Мы различаемся ровно настолько, насколько различается наш опыт. И конечно, такие вещи тоже можно показать. Но я, как человек, который занимается мозгом и нейронами, вижу это по-своему. Да, нейроны складываются и у тех, и у других, а если опыт разный, то складываются разные нейронные ансамбли. Я не понимаю, ни почему это плохо, ни почему это хорошо. Это просто так и есть.
— А о женской логике, необъяснимой и непонятной, которая тоже стала притчей во языцех, что скажете?
— По поводу того, что логика какая-то иная, я не думаю, что это так. Да и вообще хорошо бы понять, что такое логика в принципе. Если вы будете видеть все эти слова через тот опыт, который у вас есть, ну тогда да. Я вот воспринимаю автомобиль через то, какого цвета у него салон, и считаю, что это более логично, чем думать о том, сколько такой автомобиль потребляет бензина на 100 километров. Это связано исключительно с тем опытом, который у меня есть. И если мы будем сравнивать с кем-то еще, то, конечно, это кому-то может показаться странным. А кому-то нет. Ну и что?

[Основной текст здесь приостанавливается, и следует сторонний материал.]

(** The product of the floats of two integers: zero, or the product. *)
Lemma mul_of_int (a b : Z) :
  0 ≤ a < 2 ^ 63 → 0 ≤ b < 2 ^ 63 → a * b < 2 ^ 53 →
  (a * b = 0 → ∃ s, mul (of_int a) (of_int b) = S754_zero s) ∧
  (0 < a * b → exact (mul (of_int a) (of_int b)) (a * b)).
Proof.
  intros Ha Hb Hab. split.
  - intros H0. apply Z.mul_eq_0 in H0 as [->| ->].
    + change (of_int 0) with (S754_zero false). apply mul_zero_l, of_int_finite.
      apply in_int64_bounds. lia.
    + change (of_int 0) with (S754_zero false). apply ClientFacts.mul_zero_r, of_int_finite.
      apply in_int64_bounds. lia.
  - intros Hpos. assert (0 < a ∧ 0 < b) as [Ha0 Hb0] by nia.
    apply mul_exact; [apply of_int_exact; nia | apply of_int_exact; nia | done..].
Qed.

Import Client.

(** X26. With a whole number for a factor, the delay is the product of the
    initial delay, the factor and the number of attempts made before the
    last, clamped at [MaxBackoff], as long as the product stays below [2^53]
    nanoseconds (some 104 days): the delay grows by the same amount with
    every attempt, and does not double. *)
Theorem calculateBackoff_exactly_linear `{lib : Library} (rc : RESTClient) (r : RetryConfig)
    (factor attempt : Z) :
  retry rc = Some r →
  BackoffFactor r = of_int factor →
  0 ≤ factor < 2 ^ 63 →
  0 ≤ InitialBackoff r < 2 ^ 63 →
  1 ≤ attempt < 2 ^ 63 →
  factor * (attempt - 1) < 2 ^ 53 →
  InitialBackoff r * (factor * (attempt - 1)) < 2 ^ 53 →
  calculateBackoff rc attempt
  = Z.min (MaxBackoff r) (InitialBackoff r * (factor * (attempt - 1))).
Proof.
  intros Hr Hf Hfactor Hi Ha Hfa Hifa. unfold calculateBackoff. rewrite Hr, Hf. cbv zeta.
  rewrite wrap64_small by lia.
  set (I := InitialBackoff r) in *. set (P := factor * (attempt - 1)) in *.
  assert (0 ≤ P) by (unfold P; nia).
  assert (to_int64 undef (mul (of_int I) (mul (of_int factor) (of_int (attempt - 1)))) = I * P)
    as ->.
  { destruct (mul_of_int factor (attempt - 1)) as [Hz Hx]; [lia..|]. fold P in Hz, Hx.
    destruct (Z.eq_dec P 0) as [E0|Hne0].
    - destruct (Hz E0) as [s ->]. rewrite E0, Z.mul_0_r.
      destruct (ClientFacts.mul_zero_r (of_int I) s) as [s' ->].
      { apply of_int_finite, in_int64_bounds. lia. }
      apply ClientFacts.to_int64_zero.
    - specialize (Hx ltac:(lia)).
      destruct (Z.eq_dec I 0) as [EI|HI].
      + rewrite EI, Z.mul_0_l. change (of_int 0) with (S754_zero false).
        destruct Hx as (q & e & -> & _). apply ClientFacts.to_int64_zero.
      + apply to_int64_exact; [nia|].
        apply mul_exact; [apply of_int_exact; nia | done | lia | lia | done]. }
  destruct (Z.ltb_spec (MaxBackoff r) (I * P)); lia.
Qed.

End ExactFacts.

(** ** Encoding and decoding a value *)

Module RoundTripFacts.

Import Helpers Generic StringFacts ParserFacts.

Local Open Scope nat_scope.

(** *** String literals *)

Lemma append_nil_l (t : string) : EmptyString +:+ t = t.
Proof. reflexivity. Qed.

Lemma take_drop (k : nat) : ∀ s, take k s +:+ drop k s = s.
Proof.
  induction k as [|k IH]; intros s; [by destruct s|].
  destruct s as [|c s]; [done|]. cbn [take drop]. by rewrite append_cons, IH.
Qed.

(** The length of the sequence at the head of a string depends on the
    bytes of the sequence only. *)
Lemma utf8_length_prefix (s t : string) (k : nat) :
  utf8_length s = Some k → utf8_length (take k s +:+ t) = Some k.
Proof.
  unfold utf8_length. destruct s as [|a r]; [done|].
  destruct (code a <? 128)%N eqn:Ha.
  { intros [= <-]. cbn [take]. rewrite !append_cons, ?append_nil_l. by rewrite Ha. }
  destruct r as [|b r]; [done|].
  destruct (between 194 223 a && between 128 191 b) eqn:H2.
  { intros [= <-]. cbn [take]. rewrite !append_cons, ?append_nil_l. by rewrite Ha, H2. }
  destruct r as [|c r]; [done|].
  match goal with |- (if ?x then _ else _) = _ → _ => destruct x eqn:H3 end.
  { intros [= <-]. cbn [take]. rewrite !append_cons, ?append_nil_l. by rewrite Ha, H2, H3. }
  destruct r as [|d r]; [done|].
  match goal with |- (if ?x then _ else _) = _ → _ => destruct x eqn:H4 end; [|done].
  intros [= <-]. cbn [take]. rewrite !append_cons, ?append_nil_l. by rewrite Ha, H2, H3, H4.
Qed.

Lemma take_app_exact (k : nat) : ∀ s rest, k ≤ String.length s →
  take k (take k s +:+ rest) = take k s ∧ drop k (take k s +:+ rest) = rest.
Proof.
  induction k as [|k IH]; intros s rest Hk.
  - cbn [take]. rewrite append_nil_l. by destruct s, rest.
  - destruct s as [|c s]; [simpl in Hk; lia|]. rewrite length_cons in Hk.
    cbn [take]. rewrite append_cons. cbn [take drop].
    destruct (IH s rest) as [-> ->]; [lia|done].
Qed.

(** One byte below 128, as the encoder writes it, is read back as itself. *)
Lemma unquote_escaped (c : ascii) :
  (code c <? 128)%N = true → ∀ f rest,
  unquote (S f) (escaped c +:+ rest) =
  match unquote f rest with
  | Parsed t k => Parsed (String c t) k
  | SyntaxError => SyntaxError
  | OutOfFuel => OutOfFuel
  end.
Proof.
  destruct c as [[] [] [] [] [] [] [] []]; intros H; vm_compute in H;
    try discriminate H; clear H; intros f rest; reflexivity.
Qed.

Lemma escape_ascii (n : nat) (c : ascii) (r : string) :
  (code c <? 128)%N = true → escape (S n) (String c r) = escaped c +:+ escape n r.
Proof.
  intros H. unfold escaped. cbn [escape]. rewrite H. by rewrite append_empty_r.
Qed.

(** The escapes of the line and paragraph separators. *)
Lemma unquote_separator (f : nat) (rest : string) (last : N) :
  last = 56%N ∨ last = 57%N →
  unquote (S f) (of_codes [92; 117; 50; 48; 50; last]%N +:+ rest) =
  match unquote f rest with
  | Parsed t k => Parsed (of_codes [226; 128; 112 + last]%N +:+ t) k
  | SyntaxError => SyntaxError
  | OutOfFuel => OutOfFuel
  end.
Proof. intros [-> | ->]; reflexivity. Qed.

(** A well-formed sequence of several bytes is read back as itself. *)
Lemma unquote_sequence (f k : nat) (c : ascii) (r rest : string) :
  (code c <? 128)%N = false →
  utf8_length (String c r) = Some k →
  unquote (S f) (take k (String c r) +:+ rest) =
  match unquote f rest with
  | Parsed t k' => Parsed (take k (String c r) +:+ t) k'
  | SyntaxError => SyntaxError
  | OutOfFuel => OutOfFuel
  end.
Proof.
  intros Hc Hk. pose proof (utf8_length_bounds _ _ Hk) as Hb.
  pose proof (utf8_length_prefix _ rest _ Hk) as Hp.
  destruct (take_app_exact k (String c r) rest) as [Ht Hd]; [lia|].
  destruct k as [|k]; [lia|].
  cbn [take] in *. rewrite append_cons in *. cbn [take drop] in Ht, Hd. cbn [unquote].
  apply N.ltb_ge in Hc.
  replace (code c =? 34)%N with false by (symmetry; apply N.eqb_neq; lia).
  replace (code c =? 92)%N with false by (symmetry; apply N.eqb_neq; lia).
  replace (code c <? 32)%N with false by (symmetry; apply N.ltb_ge; lia).
  rewrite Hp. cbn [take drop]. rewrite Hd, Ht. done.
Qed.

(** A string literal of the encoder is read back as the string it was
    written for, when the string is valid UTF-8. *)
Lemma unquote_escape (f : nat) : ∀ (n : nat) (s X : string),
  valid_utf8 n s = true →
  in_fuel (unquote f (escape n s +:+ String (ascii_of_N 34) X)) →
  unquote f (escape n s +:+ String (ascii_of_N 34) X) = Parsed s X.
Proof.
  induction f as [|f IH]; intros n s X Hv Hf; [done|].
  destruct n as [|n].
  { destruct s; [|done]. reflexivity. }
  destruct s as [|c r]; [reflexivity|].
  cbn [valid_utf8] in Hv.
  destruct (code c <? 128)%N eqn:Hc.
  - unfold utf8_length in Hv. rewrite Hc in Hv. cbn [drop] in Hv.
    rewrite escape_ascii, append_assoc, unquote_escaped in * by done.
    specialize (IH n r X Hv).
    destruct (unquote f (escape n r +:+ String (ascii_of_N 34) X)) as [t k| |]; [| |done].
    + by injection (IH ltac:(done)) as -> ->.
    + by specialize (IH ltac:(done)).
  - destruct (utf8_length (String c r)) as [k|] eqn:Hk; [|done].
    specialize (IH n (drop k (String c r)) X Hv).
    revert Hf. cbn [escape]. rewrite Hc, Hk.
    replace (Parsed (String c r) X)
      with (Parsed (take k (String c r) +:+ drop k (String c r)) X)
      by (by rewrite take_drop).
    destruct (String.eqb (take k (String c r)) (of_codes [226; 128; 168]%N)) eqn:E1.
    { apply String.eqb_eq in E1. rewrite E1, append_assoc.
      rewrite (unquote_separator f _ 56) by (by left).
      destruct (unquote f _) as [t k'| |]; [| |done].
      + intros _. by injection (IH ltac:(done)) as -> ->.
      + by specialize (IH ltac:(done)). }
    destruct (String.eqb (take k (String c r)) (of_codes [226; 128; 169]%N)) eqn:E2.
    { apply String.eqb_eq in E2. rewrite E2, append_assoc.
      rewrite (unquote_separator f _ 57) by (by right).
      destruct (unquote f _) as [t k'| |]; [| |done].
      + intros _. by injection (IH ltac:(done)) as -> ->.
      + by specialize (IH ltac:(done)). }
    rewrite append_assoc, unquote_sequence by done.
    destruct (unquote f _) as [t k'| |]; [| |done].
    + intros _. by injection (IH ltac:(done)) as -> ->.
    + by specialize (IH ltac:(done)).
Qed.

— Теперь давайте поговорим о разуме животных. Недавно ученые из разных стран подписали декларацию о признании наличия разума у животных. Как это понимать? Животные мыслят, обладают осознанным чувственным аппаратом?
— Учитывая, что никто не знает, что такое разум, это ненаучная категория, поэтому, да, я думаю, что у некоторых из них есть и сознание в том числе.
— Почему человечество за несколько тысячелетий своего существования так и не поняло язык животных? Не хотело или не смогло? Или у них нет языка?
— У них есть язык. Я не знаю, почему человечество не может его понять.
— А к искусственному, или, как сейчас принято говорить, машинному, интеллекту вы как относитесь?
— Позитивно. Но к интеллекту это не имеет никакого отношения. Это инструмент для удобства.
— Наш мозг и человек вообще эволюционирует или мы достигли вершины и уже деградируем?
— Эволюция не оперирует такими короткими периодами. Будет ясно со временем.
— Ну наш мозг развивается или мы в своем развитии достигли какого-то плато, как сейчас говорят? На каком этапе мы находимся?
— Мы не можем этого сказать. У нас не сохраняются мозги, и говорить о том, что и как работало даже 200 лет назад и как изменилось, мы не можем, потому что единственное, что у нас осталось, — это сколько внутри черепа было пространства. Такого недостаточно для того, чтобы говорить о том, что здесь у нас есть какие-то существенные изменения или еще что-то. Будут накоплены данные, станет понятно.
— Какое будущее ждет человека, человечество?
— Я с пессимизмом смотрю на это, учитывая стремление человека поубивать все живое. Мне кажется, что оптимизм здесь излишен сейчас. Люди, вместо того чтобы заниматься собственным развитием, занимаются нападением на себе подобных.
— Эта агрессия на протяжении веков остается на одном и том же уровне или какие-то всплески происходят?
— На данный счет есть разные точки зрения. Мне кажется, только просвещение и движение вперед, прогресс — это то, что может нас спасти. Надо заниматься самообразованием, изучением наук и так далее. Вот это то, чего не хватает.
— Но сейчас же говорят, что уровень образования упал даже по сравнению с тем, что было 50–60 лет назад. Или это неправда?
— Молодежь всегда есть интересная. Это, как мне кажется, вполне себе стабильный процент интеллектуальных, ищущих, стремящихся к развитию людей в популяции. Я на небольшой стабильный процент адекватных людей в популяции, конечно, смотрю с удовольствием и оптимизмом, но, к сожалению, серая масса присутствует. И получается, что ее процент тоже вполне себе стабильный. Вот что с ними делать, я не знаю.